The most important question of this election ….

Dollar signANS oil prices, which as most will recall drive 90% of the Alaska state government revenue, fell again Wednesday to $82.16 per barrel.

The current state budget, which already was $1.6 billion in the red when it passed, is predicated on oil prices averaging $105 per barrel.  (The breakeven price for the budget is roughly $117 per barrel.)

Each dollar change in the price of oil is equal to roughly $90 million in state oil revenues.  That means if oil prices for the year settle at $95/barrel, the budget deficit will grow to $2.5 billion, at $90/barrel to something approaching $3 billion, and at $85/barrel to something on the order of $3.4 billion.

Put another way, on a per capita basis (based on the U.S. Census Bureau 2013 population estimate of 735,132), this year’s deficit will be roughly $2,300 per Alaska man, woman and child at $105/barrel, growing to $3,500 at $95/barrel, $4,100 at $90/barrel and $4,600 at $85/barrel.  To put that in context this year’s Permanent Fund Dividend was $1,884.  

After the last two years of record deficit budgets and last year’s (irrevocable) transfer of $3 billion from unrestricted savings to the dedicated PERS/TRS account, Alaska currently has roughly $11 billion (or roughly $15,000 per capita) remaining in unrestricted savings.  If spending and price levels continue at current levels, that will be fully depleted in roughly 6.5 years at $105/barrel oil, 4.2 years at $95/barrel oil, 3.6 years at $90/barrel oil and 3.2 years at $85/barrel oil.

And lower prices don’t just affect one side of state revenues.  Oil investment levels already have started falling globally as projects marginally profitable at higher prices are being deferred at the prospect of lower prices and reduced company cash flows.  While SB 21 has improved Alaska’s competitive position, it remains to be seen whether it will be enough to withstand the challenges of a significantly lower oil price outlook going forward.  If current oil prices persist, some, and perhaps significant, deferments — with a consequential effect on projected North Slope production levels — should be expected.

Alaska is not alone in this situation.  Other global oil states face similar challenges.

But because of the levels to which Alaska has increased spending over the last four years, Alaska is at the upper end of those exposed.  As noted above, Alaska’s current breakeven budget price is $117/barrel.  According to the New York Timesthat compares with $140 for Iran and $120 for Venezuela, and roughly the same price for Russia as Alaska.  But other nations, such as Saudi Arabia, Kuwait and Oman, who have greater influence over global prices have lower — and in some cases, significantly lower — breakeven price levels.
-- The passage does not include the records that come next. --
(* ===== verification/TextRender.v ===== *)
(** * Texts and colours
    [src/web/src/helpers/render.jsx] up to the amounts: the categories and icons of
    models and channels, the colours computed from names with 32-bit hashes, the
    search for the longest text that fits a width, numbers in short form. *)

From Stdlib Require Import SpecFloat.
From stdpp Require Import base numbers option strings sets list.
From S2P Require Import Prelude JsString JsNumber JsValue JsOps.

(** ** Categories of models *)

Inductive name_test := Contains (s : string) | StartsWith (s : string).

Definition test_name (name : jsstr) (t : name_test) : bool :=
  match t with Contains s => includes name (u s) | StartsWith s => starts_with name (u s) end.

(** The categories after [all], in their order, with the tests of their filters. *)
Definition getModelCategories : list (string * list name_test) := [
  ("openai", map Contains ["gpt"; "dall-e"; "whisper"; "tts-1"; "text-embedding-3"; "text-moderation"; "babbage";
    "davinci"; "curie"; "ada"; "o1"; "o3"; "o4"]);
  ("anthropic", [Contains "claude"]);
  ("gemini", [Contains "gemini"; Contains "gemma"; Contains "learnlm"; StartsWith "embedding-";
    Contains "text-embedding-004"; Contains "imagen-4"; Contains "veo-"; Contains "aqa"]);
  ("zhipu", map Contains ["chatglm"; "glm-"; "cogview"; "cogvideo"]);
  ("deepseek", [Contains "deepseek"]);
  ("baidu", [Contains "ernie"]);
  ("xunfei", [Contains "spark"]);
  ("midjourney", [Contains "mj_"]);
  ("cohere", map Contains ["command"; "c4ai-"; "embed-"]);
  ("cloudflare", [Contains "@cf/"]);
  ("ai360", [Contains "360"]);
  ("jina", [Contains "jina"]);
  ("xai", [Contains "grok"]);
  ("llama", [Contains "llama"])]%string.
Some are predicting that prices in the range of $90/barrel, near the current Saudi breakeven price, may become the new normal as Saudi continues to hold prices lower in order to retain market share among flattening demand and increasing world supplies.  Others are predicting that lower price levels, in the range of $80/barrel, may be possible.  Regardless of the precise level, however, all indications currently are that significantly lower prices than those that have existed over the last few years are likely to persist for an extended period.

That will have a significant impact on Alaska.  For example, in the real world the question on the table this coming legislative session about education won’t be whether to increase current funding levels.  Instead, the real world question will be how much — and where — to cut.  Same for Medicaid, the Knik Arm Bridge, the Juneau access road, the Susitna-Watana dam, “Roads to Resources” and likely, even the Alaska LNG project.

That suggests the key question which voters should be asking themselves this coming election — and which the various gubernatorial and legislative campaigns, most talk radio hosts, Great Alaska Schools and other similar groups should be talking about — is which candidates are best positioned to handle the coming fiscal challenges facing the state.

Personally, I would suggest that it is not the same crew who over the last four years have enacted and signed the four largest budgets in state history, produced the two largest budget deficits in state history and drained in two short years over a third of the state’s unrestricted savings.  Instead, I would suggest that the better answer lies among those candidates who have talked — and as importantly, thought — about fiscal responsibility from the beginning of the campaign.

While others may disagree on which candidates have better answers, however, at least that is the question they should be asking the candidates, themselves and talking about with others in the final two and a half weeks of the campaign.

In the real world, Alaska, as with other oil driven states, is turning a page.  The most important question of this election is who is best prepared for the next chapter.

Alaskans can handle the truth, even if some are in denial …

Screenshot 2014-10-12 16.48.51Earlier this week, as part of the “It’s Our Future” campaign, we started running web ads that asserted simply, and correctly, that if those legislators who have voted for state budgets since 2012 are “allowed to continue spending Alaska’s money at the rate we are on, you can kiss the #PFD goodbye.”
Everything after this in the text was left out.